**Description of the task**
Your answer must consist of exactly the lines below, starting with the line with "ev = false) evs" and going on through the line with "iteration prints the", and nothing else.

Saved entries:
(** C2. When the checkpoint file does not exist, the iteration prints its
    start, asks whether the file exists and prints the skip notice, and
    that is all: no call into the library, the tree untouched, a normal
    return, and the loop goes on with the next name. *)
Theorem missing_checkpoint_is_skipped (name : string) (rest : list string) (w : World) :
  fs_exists name (fs w) = false →
  ∃ w1 evs,
    loop_body name w = (Return tt, w1)
    ∧ fs w1 = fs w
    ∧ trace w1 = trace w ++ evs
    ∧ evs = [EvPrint (MsgProcessing name); EvExists name; EvPrint (MsgSkipping name)]
    ∧ Forall (λ ev, is_library_call ev = false) evs
    ∧ console evs = [nl +:+ "Processing " +:+ name +:+ "...";
                     "Skipping " +:+ name +:+ ": file not found."]
    ∧ for_each (name :: rest) loop_body w = for_each rest loop_body w1.
Proof.
  intros Hno. pose proof (loop_body_skip name w Hno) as Hbody.
  eexists _, _. split; [exact Hbody|]. simpl.
  split; [done|]. split; [done|]. split; [done|].
  split; [by repeat constructor|]. split; [done|].
  by apply for_each_cons.
Qed.

(** C3. For each of the names the script processes (the ten of
    [model_names]), the destination path is [target_dir], a separator, the
    name without its extension, and [.onnx]; this is the path every rename
    of that name's iteration has as its destination. *)
Theorem destination_path_of_listed_name (name : string) :
  name ∈ model_names →
  onnx_filename_of name = strip_extension name +:+ ".onnx"
  ∧ final_path_of target_dir name
    = target_dir +:+ "/" +:+ strip_extension name +:+ ".onnx"
  ∧ ∀ (w : World) (src dst : string),
      EvRename src dst ∈ trace (loop_body name w).2 →
      EvRename src dst ∈ trace w
      ∨ dst = target_dir +:+ "/" +:+ strip_extension name +:+ ".onnx".
Proof.
  intros Hin.
  assert (Py.startswith "/" (onnx_filename_of name) = false
          ∧ onnx_filename_of name = strip_extension name +:+ ".onnx") as [Hrel Hname].
  { unfold model_names in Hin.
    repeat (apply elem_of_cons in Hin as [-> | Hin]; [by split|]).
    by apply elem_of_nil in Hin. }
  assert (final_path_of target_dir name
          = target_dir +:+ "/" +:+ strip_extension name +:+ ".onnx") as Hpath.
  { unfold target_dir. rewrite (final_path_of_plain _ _ Hrel). by rewrite Hname. }
  split; [done|]. split; [done|].
  intros w src dst Hev.
  destruct (loop_body_spec name w) as (w1 & evs & Hbody & Htr & _ & Hevs).
  rewrite Hbody in Hev. simpl in Hev. rewrite Htr in Hev.
  apply elem_of_app in Hev as [Hold | Hnew]; [by left|right].
  apply elem_of_cons in Hnew as [Hfirst | Hnew]; [done|].
  rewrite Forall_forall in Hevs. specialize (Hevs _ Hnew). simpl in Hevs.
  by rewrite Hevs.
Qed.

(** C4. When the export returns a path at which nothing exists, the
    iteration prints the warning and does nothing else: the export was
    called once, nothing is renamed, so the tree is the one the exporter
    left (the script creates nothing at the destination), the iteration
    returns normally and the loop goes on with the next name. *)
Theorem missing_output_is_warned
    (name : string) (rest : list string) (w : World) (model : Model)
    (exported_path : string) (t1 t2 : FS) :
  fs_exists name (fs w) = true →
  YOLO name (fs w) = (Return model, t1) →
  model_export model export_args t1 = (Return exported_path, t2) →
  fs_exists exported_path t2 = false →
  ∃ w1 evs,
    loop_body name w = (Return tt, w1)
    ∧ fs w1 = t2
    ∧ trace w1 = trace w ++ evs
    ∧ evs = [EvPrint (MsgProcessing name); EvExists name; EvLoad name;
             EvExport export_args; EvExists exported_path;
             EvPrint (MsgWarning exported_path)]
    ∧ mutations evs = []
    ∧ fs w1 !! resolve cwd (final_path_of target_dir name)
      = t2 !! resolve cwd (final_path_of target_dir name)
    ∧ for_each (name :: rest) loop_body w = for_each rest loop_body w1.
Proof.
  intros Hyes Hload Hexp Hout.
  pose proof (loop_body_missing name w model exported_path t1 t2 Hyes Hload Hexp Hout)
    as Hbody.
  eexists _, _. split; [exact Hbody|]. simpl.
  split; [done|]. split; [done|]. split; [done|].
  split; [done|]. split; [done|].
  by apply for_each_cons.
Qed.


(** C5. [os.makedirs] is the first thing [export_models] does.  When it
    returns, the destination directory and every directory above it exist,
    what existed before is still there (nothing at all changes when the
    directories were there already), and the loop over the checkpoints
    starts from that tree: every existence check, load, export and rename
    comes later in the trace. *)
Theorem destination_directory_is_made_first (w : World) (t' : FS) :
  fs_makedirs target_dir (fs w) = (Return tt, t') →
  (∀ l, l `prefix_of` resolve cwd target_dir → is_dir t' l = true)
  ∧ (∀ l n, fs w !! l = Some n → t' !! l = Some n)
  ∧ ((∀ l, l `prefix_of` resolve cwd target_dir → is_dir (fs w) l = true) → t' = fs w)
  ∧ export_models w
    = for_each model_names loop_body
        {| fs := t';
           trace := trace w ++ [EvMakedirs target_dir;
                                EvPrint (MsgExporting target_dir)] |}
  ∧ ∃ w' evs,
      export_models w = (Return tt, w')
      ∧ trace w'
        = trace w ++ EvMakedirs target_dir :: EvPrint (MsgExporting target_dir) :: evs
      ∧ started evs = model_names
      ∧ Forall run_event evs.
Proof.
  intros Hmk. destruct (fs_makedirs_spec _ _ _ Hmk) as [Hdirs Hkeeps].
  split; [done|]. split; [done|].
  split.
  { intros Hthere.
    pose proof (fs_makedirs_existing target_dir (fs w) (target_dir_of_nonempty _) Hthere).
    congruence. }
  split; [by apply export_models_makedirs_returns|].
  by apply (export_models_spec w t').
Qed.

(** Every export a run of the script records carries the arguments of
    lines 42 to 49. *)
Lemma export_events_carry_the_arguments (w : World) :
  ∃ evs,
    trace (main w).2 = trace w ++ evs
    ∧ Forall (λ ev, ∀ args, ev = EvExport args →
                args = export_args
                ∧ format args = "onnx" ∧ imgsz args = 640%Z
                ∧ simplify args = true ∧ dynamic args = false
                ∧ half args = true ∧ opset args = 17%Z) evs.
Proof.
  destruct (fs_makedirs target_dir (fs w)) as [[[]|e] t'] eqn:Hmk.
  - destruct (export_models_spec w t' Hmk) as (w' & evs & Hrun & Htr & _ & Hevs).
    rewrite (main_of_export_models _ _ Hrun). simpl. rewrite Htr.
    exists (EvMakedirs target_dir :: EvPrint (MsgExporting target_dir)
            :: evs ++ [EvPrint MsgComplete]).
    split; [by rewrite <- app_assoc|].
    constructor; [done|]. constructor; [done|].
    apply Forall_app. split; [|by repeat constructor].
    eapply Forall_impl; [exact Hevs|].
    intros ev (name & _ & Hev) args ->. simpl in Hev. by subst args.
  - exists [EvMakedirs target_dir]. unfold main, mbind, M_bind.
    rewrite (export_models_makedirs_raises _ _ _ Hmk). simpl.
    split; [done|]. by repeat constructor.
Qed.

(** C7. When the export has written a regular file at the path it reports
    and a regular file already stands at the destination path, the
    iteration renames the one onto the other without asking: unless the
    operating system refuses the rename, the iteration ends with the
    success line and the destination holds the bytes just exported, not
    the old ones. *)
Theorem move_replaces_existing_destination
    (name : string) (w : World) (model : Model) (exported_path : string)
    (t1 t2 : FS) (artifact old : string) :
  fs_exists name (fs w) = true →
  YOLO name (fs w) = (Return model, t1) →
  model_export model export_args t1 = (Return exported_path, t2) →
  exported_path ≠ "" →
  node_at t2 (resolve cwd exported_path) = Some (File artifact) →
  node_at t2 (resolve cwd (final_path_of target_dir name)) = Some (File old) →
  os_denies (SysRename (resolve cwd exported_path)
                       (resolve cwd (final_path_of target_dir name))) t2 = None →
  ∃ w1,
    loop_body name w = (Return tt, w1)
    ∧ fs w1 !! resolve cwd (final_path_of target_dir name) = Some (File artifact)
    ∧ trace w1
      = trace w ++ [EvPrint (MsgProcessing name); EvExists name; EvLoad name;
                    EvExport export_args; EvExists exported_path;
                    EvRename exported_path (final_path_of target_dir name);
                    EvPrint (MsgSuccess (onnx_filename_of name)
                                        (final_path_of target_dir name))].
Proof.
  intros Hyes Hload Hexp Hpath Hsrc Hdst Hok.
  destruct (fs_rename_overwrites exported_path (final_path_of target_dir name)
              artifact old t2 Hpath (final_path_of_nonempty _ _) Hsrc Hdst Hok)
    as (t3 & Hmv & Hnew).
  assert (fs_exists exported_path t2 = true) as Hout.
  { unfold fs_exists. rewrite bool_decide_eq_false_2 by done.
    apply bool_decide_eq_true. by rewrite Hsrc. }
  eexists. split; [by eapply loop_body_moved|]. by split.
Qed.

(** In [M], where nothing disturbs the process: when [os.makedirs] raises,
    the exception leaves [export_models] and the script at once, nothing
    printed and no checkpoint looked at; when it returns, the script
    returns. *)
Lemma main_raises_only_from_makedirs (w : World) :
  (∀ e t', fs_makedirs target_dir (fs w) = (Raise e, t') →
           main w = (Raise e, {| fs := t'; trace := trace w ++ [EvMakedirs target_dir] |}))
  ∧ (∀ t', fs_makedirs target_dir (fs w) = (Return tt, t') →
           ∃ w', main w = (Return tt, w')
                 ∧ last (trace w') = Some (EvPrint MsgComplete))
  ∧ (∀ e w', main w = (Raise e, w') →
             ∃ t', fs_makedirs target_dir (fs w) = (Raise e, t')).
Proof.
  assert (∀ e t', fs_makedirs target_dir (fs w) = (Raise e, t') →
            main w = (Raise e, {| fs := t'; trace := trace w ++ [EvMakedirs target_dir] |}))
    as Hfatal.
  { intros e t' Hmk. unfold main, mbind, M_bind.
    by rewrite (export_models_makedirs_raises _ _ _ Hmk). }
  assert (∀ t', fs_makedirs target_dir (fs w) = (Return tt, t') →
            ∃ w', main w = (Return tt, w') ∧ last (trace w') = Some (EvPrint MsgComplete))
    as Hruns.
  { intros t' Hmk.
    destruct (export_models_spec w t' Hmk) as (w' & evs & Hrun & _).
    eexists. split; [by apply main_of_export_models|]. simpl. apply last_snoc. }
  split; [done|]. split; [done|].
  intros e w' Hmain.
  destruct (fs_makedirs target_dir (fs w)) as [[[]|e'] t'] eqn:Hmk.
  - destruct (Hruns t' eq_refl) as (w'' & Hret & _). congruence.
  - exists t'. rewrite (Hfatal e' t' eq_refl) in Hmain. congruence.
Qed.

**Exercise result**
    ∧ Forall (λ ev, is_library_call ev = false) evs
    ∧ console evs = [nl +:+ "Processing " +:+ name +:+ "...";
                     "Skipping " +:+ name +:+ ": file not found."]
    ∧ for_each (name :: rest) loop_body w = for_each rest loop_body w1.
Proof.
  intros Hno. pose proof (loop_body_skip name w Hno) as Hbody.
  eexists _, _. split; [exact Hbody|]. simpl.
  split; [done|]. split; [done|]. split; [done|].
  split; [by repeat constructor|]. split; [done|].
  by apply for_each_cons.
Qed.

(** C3. For each of the names the script processes (the ten of
    [model_names]), the destination path is [target_dir], a separator, the
    name without its extension, and [.onnx]; this is the path every rename
    of that name's iteration has as its destination. *)
Theorem destination_path_of_listed_name (name : string) :
  name ∈ model_names →
  onnx_filename_of name = strip_extension name +:+ ".onnx"
  ∧ final_path_of target_dir name
    = target_dir +:+ "/" +:+ strip_extension name +:+ ".onnx"
  ∧ ∀ (w : World) (src dst : string),
      EvRename src dst ∈ trace (loop_body name w).2 →
      EvRename src dst ∈ trace w
      ∨ dst = target_dir +:+ "/" +:+ strip_extension name +:+ ".onnx".
Proof.
  intros Hin.
  assert (Py.startswith "/" (onnx_filename_of name) = false
          ∧ onnx_filename_of name = strip_extension name +:+ ".onnx") as [Hrel Hname].
  { unfold model_names in Hin.
    repeat (apply elem_of_cons in Hin as [-> | Hin]; [by split|]).
    by apply elem_of_nil in Hin. }
  assert (final_path_of target_dir name
          = target_dir +:+ "/" +:+ strip_extension name +:+ ".onnx") as Hpath.
  { unfold target_dir. rewrite (final_path_of_plain _ _ Hrel). by rewrite Hname. }
  split; [done|]. split; [done|].
  intros w src dst Hev.
  destruct (loop_body_spec name w) as (w1 & evs & Hbody & Htr & _ & Hevs).
  rewrite Hbody in Hev. simpl in Hev. rewrite Htr in Hev.
  apply elem_of_app in Hev as [Hold | Hnew]; [by left|right].
  apply elem_of_cons in Hnew as [Hfirst | Hnew]; [done|].
  rewrite Forall_forall in Hevs. specialize (Hevs _ Hnew). simpl in Hevs.
  by rewrite Hevs.
Qed.

(** C4. When the export returns a path at which nothing exists, the
    iteration prints the warning and does nothing else: the export was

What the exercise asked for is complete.